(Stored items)
(** The tool node answers the calls of the last model message in order:
    it appends one tool message per call, carrying that call's name and
    id, with status "success" or "error". *)
Theorem tools_node_answers_calls :
  forall env st st',
    tools_node env st = Ok st' ->
    exists c calls outs,
      last_message (messages st) = Some (AIMessage c calls)
      /\ messages st' = (messages st ++ outs)%list
      /\ Forall2 (fun tc m => exists content status,
                    m = ToolMessage content (tc_name tc) (tc_id tc) status
                    /\ (status = "success" \/ status = "error")) calls outs.
Proof.
  intros env st st' H. unfold tools_node in H.
  destruct (last_message (messages st)) as [[| |c calls|]|] eqn:El; try discriminate.
  unfold py_bind in H. destruct (py_map_m (tool_node_run_one env) calls) as [outs|e] eqn:Em; [|discriminate].
  inversion H; subst. exists c, calls, outs. split; [reflexivity|]. split; [reflexivity|].
  refine (py_map_m_forall2 _ _ _ _ _ Em). intros tc m Hm.
  unfold tool_node_run_one in Hm. destruct (assoc _ _) as [t|].
  - destruct (snd (t _)) as [v|e].
    + inversion Hm. do 2 eexists. split; [reflexivity | left; reflexivity].
    + destruct (tool_error_policy env e); inversion Hm.
      do 2 eexists. split; [reflexivity | right; reflexivity].
  - inversion Hm. do 2 eexists. split; [reflexivity | right; reflexivity].
Qed.

Lemma contains_escaped_newline_cons (a : ascii) (t : string) :
  contains escaped_newline (String a t)
  = ((Ascii.eqb a "\"%char && match head_char t with Some b => Ascii.eqb b "n"%char | None => false end)
     || contains escaped_newline t)%bool.
Proof.
  change (contains escaped_newline (String a t))
    with (if (match ascii_dec "\" a with
              | left _ => String.prefix (String "n" EmptyString) t
              | right _ => false end)
          then true else contains escaped_newline t).
  destruct (ascii_dec "\" a) as [Ha|Ha].
  - subst a. rewrite Ascii.eqb_refl. simpl andb.
    destruct t as [|b t']; [reflexivity|].
    change (String.prefix (String "n" EmptyString) (String b t'))
      with (match ascii_dec "n" b with left _ => String.prefix EmptyString t' | right _ => false end).
    cbn [head_char]. destruct (ascii_dec "n" b) as [Hb|Hb].
    + subst b. rewrite Ascii.eqb_refl. destruct t'; reflexivity.
    + destruct (Ascii.eqb_spec b "n"); [congruence|reflexivity].
  - destruct (Ascii.eqb_spec a "\"); [congruence|reflexivity].
Qed.

Lemma replace_escaped_newlines_head (s : string) :
  head_char (replace_escaped_newlines s) = Some "n"%char -> head_char s = Some "n"%char.
Proof.
  destruct s as [|c r]; simpl; [discriminate|].
  destruct (Ascii.eqb c "\") eqn:Ec; [|exact (fun H => H)].
  apply Ascii.eqb_eq in Ec; subst c.
  destruct r as [|d r']; simpl; [discriminate|].
  destruct (Ascii.eqb d "n"); discriminate.
Qed.
(** [y] is [x] with its exponent lowered by one, far above the
    subnormal range. *)
Definition halved (x y : spec_float) : bool :=
  match x, y with
  | S754_zero _, S754_zero _ => true
  | S754_finite false m e, S754_finite false m' e' =>
      (Zpos m =? Zpos m') && (e' =? e - 1) && (-100 <=? e)
  | _, _ => false
  end.

(** ** Vocabulary for the rounding lemmas *)

(** After [k] halvings of the exact record of [M]: the quotient is kept,
    and a set round or sticky bit means that something was shifted out. *)
Definition shifted (M k : Z) (rec : shr_record) : Prop :=
  0 <= k /\ shr_m rec = M / 2 ^ k /\
  (shr_r rec || shr_s rec = true -> M mod 2 ^ k <> 0).

(** What [binary_round_aux] returns for a final significand and exponent. *)
Definition result_of (prec emax : Z) (s : bool) (m e : Z) : spec_float :=
  match m with
  | Z0 => S754_zero s
  | Zpos p => if e <=? emax - prec then S754_finite s p e else S754_infinity s
  | Zneg _ => S754_nan
  end.

(** [x] keeps its significand and loses one from its exponent. *)
Definition half_of (x : spec_float) : spec_float :=
  match x with
  | S754_finite s m e => S754_finite s m (e - 1)
  | _ => x
  end.

(** Enumeration of [z, z+1, ..., z+n-1], for exhaustive checks over the
    ADC range. *)
Fixpoint upto (n : nat) (z : Z) : list Z :=
  match n with
  | O => []
  | S k => z :: upto k (z + 1)
  end.

Definition adc_values : list Z := upto 1024 0.

(** [loop()]: the thousand passes [i = 0 .. 999]; [env i] is what pass
    [i] reads. *)
Definition loop (env : Z -> inputs) (s : state) : option state :=
  loop_from 0 (map env (upto 1000 0)) s.

(** The state [setup] leaves when the busy bit was seen once and
    [micros()] is 1000 at its end; see [setup_1000]. *)
Definition after_setup : state :=
  mkState
    (mkGlobals 499 (f32_of_f64 (f64_lit 15 100)) 74 440 13635 13635
       (f32_of_f64 (f64_lit 6 10)) true 1 1 1 1 true
       (f32_of_f64 (f64_lit 1 1)) 1000 1 1 0 0)
    (store TCC2_CC0 8181
       (store TCC2_PER 13635
          (store TCC1_CC0 499 (store TCC1_PER 499 reset_periph)))).

(** ** The ESP32 variant ([ttPWMvDACwave], built with [DACwave])

    One timer only: its alarm handler alternates the DAC between [amp]
    and 0. *)
Module ESP32.

Record timer_state := mkTimerState {
  up : bool;
  amp : Z;
  DAC1 : Z
}.

(** [dacWrite] takes a [uint8_t]. *)
Definition dacWrite (v : Z) : Z := v mod 2 ^ 8.

Definition onTimerSW (t : timer_state) : timer_state :=
  mkTimerState (negb (up t)) (amp t)
    (if up t then dacWrite (amp t) else dacWrite 0).

End ESP32.

(** Decidable equality of floating values, and definedness, for the
    exhaustive checks. *)
Definition spec_float_eqb (x y : spec_float) : bool :=
  match x, y with
  | S754_zero s, S754_zero s' => Bool.eqb s s'
  | S754_infinity s, S754_infinity s' => Bool.eqb s s'
  | S754_nan, S754_nan => true
  | S754_finite s m e, S754_finite s' m' e' =>
      Bool.eqb s s' && (Zpos m =? Zpos m') && (e =? e')
  | _, _ => false
  end.

Definition is_some {A} (o : option A) : bool :=
  match o with Some _ => true | None => false end.

(** ** The basic sketch ([sketch_SAMD51_PWM_HelloWorld_twotimer])

    One TCC for the carrier and the 16-bit counter TC0 for the tone:
    each match of TC0 flips the carrier's compare register between
    [VOL] and 0.  Its [loop] is empty. *)
Module Basic.

Record sketch := mkSketch {
  VOL : Z;
  TF : Z;
  TCTOPL : Z;
  TCTOP : Z;
  TCC1_PER_reg : Z;
  TCC1_CC0_reg : Z;
  TC0_CC0_reg : Z;
  INTFLAG_MC0 : bool
}.

(** [TC0_Handler]: on a match, test the register itself. *)
Definition TC0_Handler (s : sketch) : sketch :=
  if INTFLAG_MC0 s then
    if TCC1_CC0_reg s =? 0
    then mkSketch (VOL s) (TF s) (TCTOPL s) (TCTOP s) (TCC1_PER_reg s)
           (to_uint32 (VOL s)) (TC0_CC0_reg s) false
    else mkSketch (VOL s) (TF s) (TCTOPL s) (TCTOP s) (TCC1_PER_reg s)
           0 (TC0_CC0_reg s) false
  else s.

(** The hardware sets the flag and enters the handler. *)
Definition match_event (s : sketch) : sketch :=
  TC0_Handler
    (mkSketch (VOL s) (TF s) (TCTOPL s) (TCTOP s) (TCC1_PER_reg s)
       (TCC1_CC0_reg s) (TC0_CC0_reg s) true).

(** The static initialisers and [setup()].  As in the other sketch the
    store to TCC1->PER is the body of the semicolon-less [while];
    [boot_PER] is the register's content before.  TC0's compare
    register is 16 bits wide. *)
Definition setup (boot_PER : Z) (wave_busy : nat) : option sketch :=
  l <- TCTOPL_init 440 ;;
  let top := to_uint16 l in
  Some (mkSketch 499 440 l top
          (match wave_busy with O => boot_PER | S _ => to_uint32 499 end)
          (to_uint32 499) (to_uint16 top) false).

End Basic.
(** * wenet-kws: max-pooling loss and model composition

    A shallow embedding of [kws/model/loss.py] and [kws/model/kws_model.py],
    followed by the properties of the two functions [max_polling_loss] and
    [init_model] (and of [KWSModel.forward]).

    Numbers held in tensors are modelled as real numbers ([R]); every
    property below is an order-theoretic fact about [max], [min] and
    [clamp], and the logarithm is only ever applied, never inverted.
    Tensors are rectangular nested lists.  Python exceptions are values of
    [py_exn], identified by their class name.  The layer classes are
    outside the two files: a layer is the call that constructs it, and the
    exception a constructor raises on its arguments, if any, is a
    parameter. *)

From Stdlib Require Import Reals Lra Lia ZArith QArith.
From stdpp Require Import gmap strings list.

#[local] Set Warnings "-register-all".
#[local] Open Scope general_if_scope.

(** ** Python values, exceptions and the two effect monads *)

Module Py.

(** The values a loaded YAML configuration is made of. *)
Inductive pyval :=
| VNone
| VBool (b : bool)
| VInt (z : Z)
| VFloat (q : Q)
| VStr (s : string)
| VDict (d : gmap string pyval).

(** An exception: its class and the argument it was raised with. *)
Record py_exn := Exn { exn_class : string; exn_arg : pyval }.

Definition IndexError : py_exn := Exn "IndexError" VNone.
Definition RuntimeError : py_exn := Exn "RuntimeError" VNone.
Definition ZeroDivisionError : py_exn := Exn "ZeroDivisionError" VNone.
Definition TypeError : py_exn := Exn "TypeError" VNone.
Definition AttributeError : py_exn := Exn "AttributeError" VNone.
Definition KeyError (k : string) : py_exn := Exn "KeyError" (VStr k).
Definition SystemExit (code : Z) : py_exn := Exn "SystemExit" (VInt code).

(** A computation that returns or raises. *)
Inductive result (A : Type) :=
| Ok (a : A)
| Raise (e : py_exn).
Arguments Ok {A} a.
Arguments Raise {A} e.

#[export] Instance result_ret : MRet result := @Ok.
#[export] Instance result_bind : MBind result := fun A B f m =>
  match m with
  | Ok a => f a
  | Raise e => Raise e
  end.

(** [l[i]] for [0 <= i]: an [IndexError] out of range. *)
Definition index {A} (l : list A) (i : nat) : result A :=
  match l !! i with
  | Some x => Ok x
  | None => Raise IndexError
  end.
(** The run of the init mode on a target price that is not above 0. *)
Lemma invalid_price_run :
  mode w = init ->
  gt (target lib w) (ofZ 0) = false ->
  (exists e,
      fst (run lib w) = Throw e /\
      (e = InvalidTargetPrice \/
       privateKeyToAccount lib (privateKey w) = Throw e \/
       parseEther lib (wrapAmountEth w) = Throw e \/
       exists ev, In ev (snd (run lib w)) /\ failure ev = Some e)) /\
  (eqs (wrapAmountEth w) "0" = true -> snd (run lib w) = []) /\
  (callsOf (snd (run lib w)) = [] \/
   exists v,
     eqs (wrapAmountEth w) "0" = false /\
     parseEther lib (wrapAmountEth w) = Ok v /\
     callsOf (snd (run lib w)) = [deposit WETH_ADDRESS v]).
Proof.
  unfold target. intros Hmode Hgt. run_unfold. rewrite Hmode.
  destruct (privateKeyToAccount lib (privateKey w)) as [account | e];
    cbn [fst snd].
  2: { split; [eauto 6 | split; auto]. }
  destruct (orderTokens (tokenAddress w) WETH_ADDRESS) as [t0 t1].
  rewrite Hgt. cbn [negb].
  repeat run_step; cbn [callsOf In failure].
  all: split; [eexists; split; [reflexivity |] | split; [congruence |]].
  all: try (left; reflexivity).
  all: try (right; eexists; repeat split; reflexivity).
  all: try (right; right; left; reflexivity).
  all: right; right; right;
    first [ solve [eexists; split; [left; reflexivity | reflexivity]]
          | solve [eexists; split; [right; left; reflexivity | reflexivity]] ].
Qed.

# Work item
Set apart and copy each line of the records that holds the word "layer".

# Expected answer
    [py_exn], identified by their class name.  The layer classes are
    outside the two files: a layer is the call that constructs it, and the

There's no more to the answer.